(* ===== verification/Settings.v ===== *)
(** * Settings: [src/backend/auth/settings.py]

    The pydantic models of the authentication configuration, with the
    defaults of the code, and the module-level cache [_cached_auth_settings]
    with the configuration file behind it.  The cache and the file are the
    [store]; [load_auth_settings], [save_auth_settings],
    [clear_auth_settings_cache], [get_jwt_secret_key] and
    [mark_setup_complete] are functions on it.  The outside world is explicit:
    whether the configuration directory can be created ([dir_ok]), whether the
    file can be written ([writable]), and the secret [secrets.token_urlsafe]
    draws ([fresh_secret]). *)

From S2P Require Import Prelude.

Record JWTSettings := mkJWT {
  secret_key : string;
  algorithm : string;
  access_token_expire_minutes : Z;
  refresh_token_expire_days : Z
}.

Record SessionSettings := mkSessionSettings {
  max_sessions_per_user : Z;
  inactivity_timeout_minutes : Z;
  extend_on_activity : bool
}.

Record LocalAuthSettings := mkLocal {
  local_enabled : bool;
  min_password_length : Z;
  require_uppercase : bool;
  require_lowercase : bool;
  require_number : bool;
  require_special : bool
}.

Record DispatcharrAuthSettings := mkDispatcharr {
  dispatcharr_enabled : bool;
  use_dispatcharr_auth : bool;
  auto_create_users : bool
}.

Record AuthSettings := mkAuth {
  setup_complete : bool;
  primary_auth_mode : string;
  require_auth : bool;
  jwt : JWTSettings;
  session : SessionSettings;
  local : LocalAuthSettings;
  dispatcharr : DispatcharrAuthSettings
}.

Definition default_jwt : JWTSettings := mkJWT "" "HS256" 30 7.
Definition default_session : SessionSettings := mkSessionSettings 5 0 true.
Definition default_local : LocalAuthSettings := mkLocal true 8 true true true false.
Definition default_dispatcharr : DispatcharrAuthSettings := mkDispatcharr false false true.

(** [AuthSettings()] *)
Definition default_settings : AuthSettings :=
  mkAuth false "local" true default_jwt default_session default_local default_dispatcharr.

Definition is_setup_required (s : AuthSettings) : bool := negb (setup_complete s).

Definition get_enabled_providers (s : AuthSettings) : list string :=
  (if local_enabled (local s) then ["local"%string] else []) ++
  (if dispatcharr_enabled (dispatcharr s) then ["dispatcharr"%string] else []).

(** What the constructor [AuthSettings] accepts on the file's data: pydantic checks the [Literal] type
    of [primary_auth_mode] when the model is built, not when a field is
    assigned. *)
Definition settings_valid (s : AuthSettings) : bool :=
  bool_decide (primary_auth_mode s = "local"%string) ||
  bool_decide (primary_auth_mode s = "dispatcharr"%string).

(** Assignments to nested fields. *)
Definition with_secret (k : string) (s : AuthSettings) : AuthSettings :=
  let j := jwt s in
  mkAuth (setup_complete s) (primary_auth_mode s) (require_auth s)
    (mkJWT k (algorithm j) (access_token_expire_minutes j) (refresh_token_expire_days j))
    (session s) (local s) (dispatcharr s).

Definition with_setup_complete (b : bool) (s : AuthSettings) : AuthSettings :=
  mkAuth b (primary_auth_mode s) (require_auth s) (jwt s) (session s) (local s) (dispatcharr s).

(** ** The cache and the configuration file *)

(** [file] is [None] when [auth_settings.json] does not exist, [Some None]
    when it exists but does not parse into [AuthSettings], and
    [Some (Some s)] when it holds [s]. *)
Record store := mkStore {
  cache : option AuthSettings;
  file : option (option AuthSettings);
  dir_ok : bool;
  writable : bool
}.

Definition set_cache (c : option AuthSettings) (st : store) : store :=
  mkStore c (file st) (dir_ok st) (writable st).

(** [save_auth_settings]: the settings are cached whatever happens; the file
    is written only when the directory exists and the write succeeds. *)
Definition save_auth_settings (s : AuthSettings) (st : store) : bool * store :=
  if negb (dir_ok st) then (false, set_cache (Some s) st)
  else if writable st then (true, mkStore (Some s) (Some (Some s)) (dir_ok st) (writable st))
  else (false, set_cache (Some s) st).

(** [load_auth_settings]; [fresh_secret] is what [_generate_secret_key]
    returns if it is called. *)
Definition load_auth_settings (fresh_secret : string) (st : store) : AuthSettings * store :=
  match cache st with
  | Some s => (s, st)
  | None =>
      match file st with
      | Some (Some s) =>
          if negb (settings_valid s) then
            let s' := with_secret fresh_secret default_settings in
            (s', (save_auth_settings s' (set_cache (Some default_settings) st)).2)
          else if bool_decide (secret_key (jwt s) = ""%string) then
            let s' := with_secret fresh_secret s in
            (s', (save_auth_settings s' (set_cache (Some s) st)).2)
          else (s, set_cache (Some s) st)
      | _ =>
          let s' := with_secret fresh_secret default_settings in
          (s', (save_auth_settings s' (set_cache (Some default_settings) st)).2)
      end
  end.

Definition get_auth_settings := load_auth_settings.

Definition clear_auth_settings_cache (st : store) : store := set_cache None st.

Definition get_jwt_secret_key (fresh_secret : string) (st : store) : string * store :=
  let '(s, st1) := get_auth_settings fresh_secret st in
  if bool_decide (secret_key (jwt s) = ""%string) then
    let s' := with_secret fresh_secret s in
    (fresh_secret, (save_auth_settings s' st1).2)
  else (secret_key (jwt s), st1).

Definition mark_setup_complete (fresh_secret : string) (st : store) : store :=
  let '(s, st1) := get_auth_settings fresh_secret st in
  (save_auth_settings (with_setup_complete true s) st1).2.

(** A process restart: the module-level cache is gone, the file stays. *)
Definition restart (st : store) : store := clear_auth_settings_cache st.

(** The cached settings carry a signing secret. *)
Definition secret_ok (st : store) : Prop :=
  forall s, cache st = Some s -> secret_key (jwt s) <> ""%string.

(** ** Properties *)

Lemma secret_key_with_secret k s : secret_key (jwt (with_secret k s)) = k.
Proof. reflexivity. Qed.

Lemma save_auth_settings_cache s st : cache (save_auth_settings s st).2 = Some s.
Proof. unfold save_auth_settings. destruct (dir_ok st), (writable st); reflexivity. Qed.

Lemma save_auth_settings_env s st :
  dir_ok (save_auth_settings s st).2 = dir_ok st /\ writable (save_auth_settings s st).2 = writable st.
Proof. unfold save_auth_settings. destruct (dir_ok st) eqn:E1, (writable st) eqn:E2; simpl; auto. Qed.

#[export] Hint Rewrite save_auth_settings_cache secret_key_with_secret : auth_rw.

(** [save_auth_settings] always caches the settings; it writes the
    file, and reports success, exactly when the directory exists and the file
    can be written. *)
Theorem save_auth_settings_spec s st :
  cache (save_auth_settings s st).2 = Some s /\
  (save_auth_settings s st).1 = dir_ok st && writable st /\
  file (save_auth_settings s st).2 = (if dir_ok st && writable st then Some (Some s) else file st).
Proof.
  rewrite save_auth_settings_cache. unfold save_auth_settings.
  destruct (dir_ok st) eqn:E1, (writable st) eqn:E2; simpl; auto.
Qed.

(** What [load_auth_settings] returns is what it leaves in the cache. *)
Lemma load_auth_settings_cache fs st :
  cache (load_auth_settings fs st).2 = Some (load_auth_settings fs st).1.
Proof.
  unfold load_auth_settings. destruct (cache st) eqn:E; [exact E|].
  destruct (file st) as [[s|]|]; [|cbn [fst snd]; autorewrite with auth_rw; reflexivity..].
  destruct (settings_valid s); cbn [negb fst snd]; [|autorewrite with auth_rw; reflexivity].
  case_bool_decide; cbn [fst snd]; autorewrite with auth_rw; reflexivity.
Qed.

(** [load_auth_settings] does not change what the file system allows. *)
Lemma load_auth_settings_env fs st :
  dir_ok (load_auth_settings fs st).2 = dir_ok st /\ writable (load_auth_settings fs st).2 = writable st.
Proof.
  unfold load_auth_settings, save_auth_settings, set_cache. repeat case_match; simpl; auto.
Qed.

(** a second [load_auth_settings] answers from the cache:
    the same settings, the store unchanged, whatever secret it would draw. *)
Theorem load_auth_settings_idempotent fs fs' st :
  load_auth_settings fs' (load_auth_settings fs st).2 =
    ((load_auth_settings fs st).1, (load_auth_settings fs st).2).
Proof.
  unfold load_auth_settings at 1. rewrite load_auth_settings_cache. reflexivity.
Qed.

(** with a non-empty drawn secret, [load_auth_settings] returns
    settings that carry a signing secret and keeps the cache so. *)
Theorem load_auth_settings_secret fs st :
  fs <> ""%string -> secret_ok st ->
  secret_key (jwt (load_auth_settings fs st).1) <> ""%string /\ secret_ok (load_auth_settings fs st).2.
Proof.
  intros Hfs Hok.
  assert (H : secret_key (jwt (load_auth_settings fs st).1) <> ""%string).
  { unfold load_auth_settings. destruct (cache st) eqn:E; [exact (Hok _ E)|].
    destruct (file st) as [[s|]|]; cbn [fst]; [|exact Hfs..].
    destruct (settings_valid s); cbn [negb]; [|exact Hfs].
    case_bool_decide; [exact Hfs|assumption]. }
  split; [exact H|]. intros s Hs. rewrite load_auth_settings_cache in Hs. congruence.
Qed.

(** C12 (against the specification, section 4.3: the signing secret
    is generated once and persisted): on a fresh installation, the secret
    drawn at the first load survives a restart exactly when the settings
    file could be written; otherwise the next process signs with a new
    secret and every token issued before is refused. *)
Theorem secret_survives_restart_iff fs1 fs2 st :
  cache st = None -> file st = None -> fs1 <> fs2 -> fs1 <> ""%string ->
  (secret_key (jwt (load_auth_settings fs2 (restart (load_auth_settings fs1 st).2)).1) = fs1 <->
   dir_ok st && writable st = true).
Proof.
  destruct st as [c f d w]; cbn. intros -> -> Hne Hfs.
  destruct d, w; cbn; split; intros; try congruence.
  case_bool_decide; [contradiction|reflexivity].
Qed.

(** After [mark_setup_complete], the cached settings say setup is done. *)
Lemma mark_setup_complete_cache fs st :
  cache (mark_setup_complete fs st) = Some (with_setup_complete true (load_auth_settings fs st).1).
Proof.
  unfold mark_setup_complete, get_auth_settings.
  destruct (load_auth_settings fs st). apply save_auth_settings_cache.
Qed.

(** ** Concrete stores: a fresh installation on a read-only volume *)

Definition ro_store : store := mkStore None None true false.
Definition rw_store : store := mkStore None None true true.

Lemma load_auth_settings_secret_witness :
  "k1"%string <> ""%string /\ secret_ok ro_store /\
  secret_key (jwt (load_auth_settings "k1" ro_store).1) <> ""%string /\
  secret_ok (load_auth_settings "k1" ro_store).2.
Proof.
  assert (Hfs : "k1"%string <> ""%string) by discriminate.
  assert (Hok : secret_ok ro_store) by (intros s Hs; discriminate Hs).
  split; [exact Hfs|]. split; [exact Hok|].
  exact (load_auth_settings_secret "k1" ro_store Hfs Hok).
Defined.

Lemma secret_survives_restart_iff_witness :
  secret_key (jwt (load_auth_settings "k2" (restart (load_auth_settings "k1" ro_store).2)).1) = "k2"%string /\
  (secret_key (jwt (load_auth_settings "k2" (restart (load_auth_settings "k1" ro_store).2)).1) = "k1"%string <->
   dir_ok ro_store && writable ro_store = true) /\
  (secret_key (jwt (load_auth_settings "k2" (restart (load_auth_settings "k1" rw_store).2)).1) = "k1"%string <->
   dir_ok rw_store && writable rw_store = true).
Proof.
  split; [vm_compute; reflexivity|].
  split; [exact (secret_survives_restart_iff "k1" "k2" ro_store eq_refl eq_refl ltac:(discriminate)
                   ltac:(discriminate))|].
  exact (secret_survives_restart_iff "k1" "k2" rw_store eq_refl eq_refl ltac:(discriminate) ltac:(discriminate)).
Defined.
:::::
## [EXERCISE DETAILS]
Emit, unaltered, the lines from the top of the listing down through the line that holds "[mark_setup_complete] are functions"; emit nothing else.

## [TASK ANSWER]
(* ===== verification/Settings.v ===== *)
(** * Settings: [src/backend/auth/settings.py]

    The pydantic models of the authentication configuration, with the
    defaults of the code, and the module-level cache [_cached_auth_settings]
    with the configuration file behind it.  The cache and the file are the
    [store]; [load_auth_settings], [save_auth_settings],
    [clear_auth_settings_cache], [get_jwt_secret_key] and
    [mark_setup_complete] are functions on it.  The outside world is explicit:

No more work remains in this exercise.